Когда пятерка оказалась на палубе, он рукой указал направление. Пока спецназовцы, передергивая затворы, спешили обезвредить посторонних, Сахатов сиганул на нижнюю палубу и со всех ног помчался к гальюну. Пара бойцов, ставшая свидетелями этого, едва сдержала смех. «Обделался, что ли?» – спрашивали они шепотом друг у друга и пожимали плечами. Омар же тем временем закрылся в гальюне, снял подвешенный к потолку спецназовский щит и приставил его к дверям. Сверху на унитаз он положил какую-то крышку, которую тоже припас заранее. После чего гэбист уселся на нее и невольно попытался нащупать в кобуре пистолет. Но напрасно – пистолет, как он ни уговаривал Боцмана, русские спецназовцы так и не вернули. Приходилось рассчитывать только на крепость дверей и бронированные свойства щита.
Пятерка спецназовцев, отправившаяся на нейтрализацию посторонних, к своему удивлению, никого лишнего на верхней палубе не увидела.
– Ну, где тут кто? – недовольно спросил один.
– Наверное, русские что-то хитрят. Как увидим кого, начнем сразу стрелять. Нечего русским хозяйничать на нашей земле и на нашем море, – отреагировал другой, оглядываясь по сторонам. Его внимание привлекла баржа с отлитым скульптурным изображением Отца нации. Он зазевался, и тут же бесшумный выстрел, произведенный Саблиным, уложил его на палубу. Его товарищи бросились в разные стороны и сами легли на палубу, чтобы перестать быть откровенными мишенями для неизвестных им лиц. Один из них то ли интуитивно, то ли успев заметить боковым зрением, откуда стреляли в его друга, стал целиться в брезент, который накрывал шлюпки. Поколебавшись пару секунд, он нажал на спусковой крючок и выпустил несколько очередей. Пули наделали дыр в брезенте и ударились о борт каждой из лодок. Но никакого другого шума, вроде стонов или причитаний раненых, оттуда не последовало. Зато юркая тень вынырнула откуда-то справа и отправила в сторону стрелявшего спецназовца несколько пуль из пистолета с глушителем. Тот вжался в палубу, продолжая с силой сжимать автомат.

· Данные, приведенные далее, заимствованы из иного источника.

(** The loop over the positions submits nothing for a symbol that is in
    the memo when the loop starts, or that no listed position has. *)
Lemma check_each_suppressed symbol positions : forall s r s',
  check_each T X positions s = (r, s') ->
  symbol ∈ take_profit_executed s \/ symbol ∉ List.map pos_symbol positions ->
  no_order_for symbol s s'.
Proof.
  induction positions as [|position rest IH]; intros s r s' H Hpre; cbn [check_each] in H.
  - apply ret_inv in H as [_ ->]. apply no_order_for_refl.
  - apply bind_inv in H as [(entry_price & s0 & H0 & H) | (e & H0 & _)];
      apply of_option_inv in H0 as [-> _]; [|apply no_order_for_refl].
    rewrite bind_get_state in H.
    assert (Hrest : symbol ∈ take_profit_executed s \/ symbol ∉ List.map pos_symbol rest).
    { destruct Hpre as [Hin | Hout]; [auto|]. right. cbn in Hout.
      apply not_elem_of_cons in Hout as [_ Hout]. assumption. }
    destruct (bool_decide (pos_symbol position ∈ take_profit_executed s)) eqn:Hskip.
    + apply bind_inv in H as [(u & s1 & Hhead & H) | (e & Hhead & _)];
        apply ret_inv in Hhead as [_ ->]; [|apply no_order_for_refl].
      eapply IH; eassumption.
    + assert (Hne : pos_symbol position <> symbol).
      { apply bool_decide_eq_false in Hskip. intros Heq. rewrite Heq in Hskip.
        destruct Hpre as [Hin | Hout]; [contradiction|].
        apply Hout. cbn. rewrite Heq. apply list_elem_of_here. }
      match type of H with
      | bind ?m _ _ = _ => assert (Hpres : preserves (no_order_for symbol) m)
      end.
      { apply preserves_bind; [apply no_order_for_trans| |].
        - intros s2 r2 s3 Hp. apply quiet_no_order_for.
          eapply get_current_price_quiet; eassumption.
        - intros [current_price|]; [|apply preserves_ret, no_order_for_refl].
          apply preserves_bind; [apply no_order_for_trans| |].
          + destruct (_ <? _)%float; apply preserves_py_div, no_order_for_refl.
          + intros ratio. destruct (_ <=? _)%float;
              [|apply preserves_ret, no_order_for_refl].
            apply preserves_bind; [apply no_order_for_trans| |].
            * apply take_profit_half_position_other. assumption.
            * intros _. apply preserves_ret, no_order_for_refl. }
      apply bind_inv in H as [(u & s1 & Hm & H) | (e & Hm & _)];
        apply Hpres in Hm as Hhead; [|assumption].
      eapply no_order_for_trans; [eassumption|].
      eapply IH; [eassumption|].
      destruct Hrest as [Hin | Hout]; [left; apply Hhead; assumption | auto].
Qed.

(** The suppression by the memo: a check submits no order for a symbol
    that is in the memo when the check starts, and keeps the symbol in the
    memo when a position in it is listed. *)
Lemma check_suppressed symbol positions s r s' :
  check_and_execute_take_profit T X s = (r, s') ->
  symbol ∈ take_profit_executed s ->
  fst (get_positions T X s) = Returns positions ->
  (exists new, submitted (proc s') = submitted (proc s) ++ new /\
               Forall (fun params => param_symbol params <> symbol) new) /\
  (symbol ∈ List.map pos_symbol positions -> symbol ∈ take_profit_executed s').
Proof.
  unfold check_and_execute_take_profit. intros H Hin Hlist.
  destruct (get_positions T X s) as [r0 s1] eqn:Hget. cbn in Hlist. subst r0.
  pose proof (get_positions_quiet _ _ _ Hget) as [[Hmemo1 _] Hsub1].
  unfold try_catch, bind in H. rewrite Hget in H.
  destruct positions as [|position rest].
  { cbn in H. injection H as _ <-. split.
    - exists []. rewrite app_nil_r. auto.
    - rewrite Hmemo1. auto. }
  set (positions := position :: rest) in *.
  unfold modify in H.
  set (s2 := with_executed
               (fun done : gset string =>
                  filter (fun x => x ∈ (list_to_set (List.map pos_symbol positions)
                                        : gset string)) done) s1) in *.
  destruct (check_each T X positions s2) as [r3 s3] eqn:Hloop.
  assert (s' = s3) as ->.
  { destruct r3; cbn in H; injection H as _ <-; reflexivity. }
  assert (Hkept : symbol ∈ List.map pos_symbol positions ->
                  symbol ∈ take_profit_executed s2).
  { intros Hlisted.
    change (symbol ∈ filter (fun x => x ∈ (list_to_set (List.map pos_symbol positions)
                                         : gset string))
                            (take_profit_executed s1)).
    apply elem_of_filter. split.
    - apply elem_of_list_to_set. assumption.
    - rewrite Hmemo1. assumption. }
  assert (Hpre : symbol ∈ take_profit_executed s2 \/
                 symbol ∉ List.map pos_symbol positions).
  { destruct (decide (symbol ∈ List.map pos_symbol positions)); auto. }
  destruct (check_each_suppressed symbol positions _ _ _ Hloop Hpre)
    as [Hstay (new & Hnew & Hforall)].
  split.
  - exists new. split; [|assumption]. rewrite Hnew.
    change (submitted (proc s2)) with (submitted (proc s1)). rewrite Hsub1.
    reflexivity.
  - intros Hlisted. apply Hstay, Hkept. assumption.
Qed.

End WithWorld.

(** Every run of the half-close either returns False with nothing
    submitted, or submits only the reduce-only market order for half the
    absolute position amount rounded to the nearest multiple of the lot
    step size; when that size is below the minimum quantity it returns
    False and no order is submitted. *)
Lemma take_profit_half_position_report
    (T : TimeSync.env) (X : exchange) (symbol : string) (position : Position)
    (s : state) (r : outcome bool) (s' : state) :
  take_profit_half_position T X symbol position s = (r, s') ->
  half_close_report X symbol position s r s'.
Proof.
  intros H. apply take_profit_half_position_inv in H as (b & -> & Hcases).
  exists b. split; [reflexivity|]. split.
  - destruct Hcases as [(-> & [[Hmemo _] Hsub]) | (j & Hord & _ & Ht)].
    + left. auto.
    + right. destruct Hord as (infos & symbol_info & q & k & Hk & Hinfo & Hsized & Hsub).
      exists infos, symbol_info, q, k, j.
      split; [assumption|]. split; [assumption|]. split; [assumption|].
      split; [assumption|]. split; [reflexivity|]. split; [reflexivity|].
      intros Hb. destruct (Ht Hb) as [Hj ->]. split; [assumption|].
      apply elem_of_union. right. apply elem_of_singleton. reflexivity.
  - intros infos symbol_info f n Hall Hinfo Hlot Hn Hmin.
    destruct Hcases as [(-> & [_ Hsub]) | (j & Hord & _ & _)]; [auto|].
    destruct Hord as (infos' & symbol_info' & q & k & Hk & Hinfo' & Hsized & _).
    rewrite Hall in Hk. injection Hk as <-.
    rewrite Hinfo in Hinfo'. injection Hinfo' as <-.
    rewrite Hlot in Hsized. destruct Hsized as (n' & Hn' & -> & Hmin').
    rewrite Hn in Hn'. injection Hn' as <-. congruence.
Qed.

Оставшиеся трое спецназовцев МГБ видели, что товарищи убиты, но не знали, как обезвредить невидимого противника. Перекинувшись несколькими фразами, они на счет «три» одновременно открыли огонь по брезенту. Полагали, что их погибший друг стрелял туда неспроста. Однако выбор цели в данном случае был ошибочным. Русских бойцов там не было. Они давно рассредоточились за пределами своего недавнего укрытия. Боцман находился с одной стороны, а Коля и Катя – с другой. Через несколько мгновений они прицельными выстрелами уничтожили спецназовцев МГБ. Забрав оружие, русские бойцы быстро разошлись в разные стороны. Делалось все с таким расчетом, чтобы не попадаться на глаза головорезам с катера береговой охраны, который все еще не спешил сокращать расстояние между судами, следуя предписаниям инструкции.
Горецкий и Нигматуллин, как и приставленные к ним спецы, прекрасно слышали выстрелы. Разбираться, что и как, было довольно опасно. Поэтому они оставались в рубке, продолжая вести катер к шельфу. Не высовывался и их единственный охранник. Он почему-то был уверен, что во время следственного эксперимента ничего неординарного не случится. Выстрелы на палубе стали для него будто громом среди ясного неба. Бедолага сначала засуетился, полагая, что стреляют именно в него. Один из специалистов тогда заметил, что рубка по поручению подполковника Сахатова укреплена элементами брони и оснащена пуленепробиваемыми стеклами. Поэтому перестрелка на палубе теоретически не могла причинить вреда тем, кто находился внутри рубки.
– Вот если бы по нас из гранатомета шарахнули… – задумчиво промолвил один из спецов.
– Да пошел ты к такой-то матери! – заорал взбешенный охранник. – Тебе никто не давал права говорить! Будешь выдергиваться, я тебя пристрелю за попытку к бегству.
– Да ты точно в штаны наложил и шизанулся, – не отступал тот. – Я и мой напарник, если ты забыл, не заключенные, а гражданские лица. Работаем здесь по найму. А вот какого черта ты здесь делаешь, непонятно.
– А мне по барабану, зэк ты или наймит. Грохну и скажу, что ты хотел помочь этим контрабандистам бежать. – Полицейского продолжало срывать с катушек. Он поднял автомат и навел ствол на нервировавшего его спеца.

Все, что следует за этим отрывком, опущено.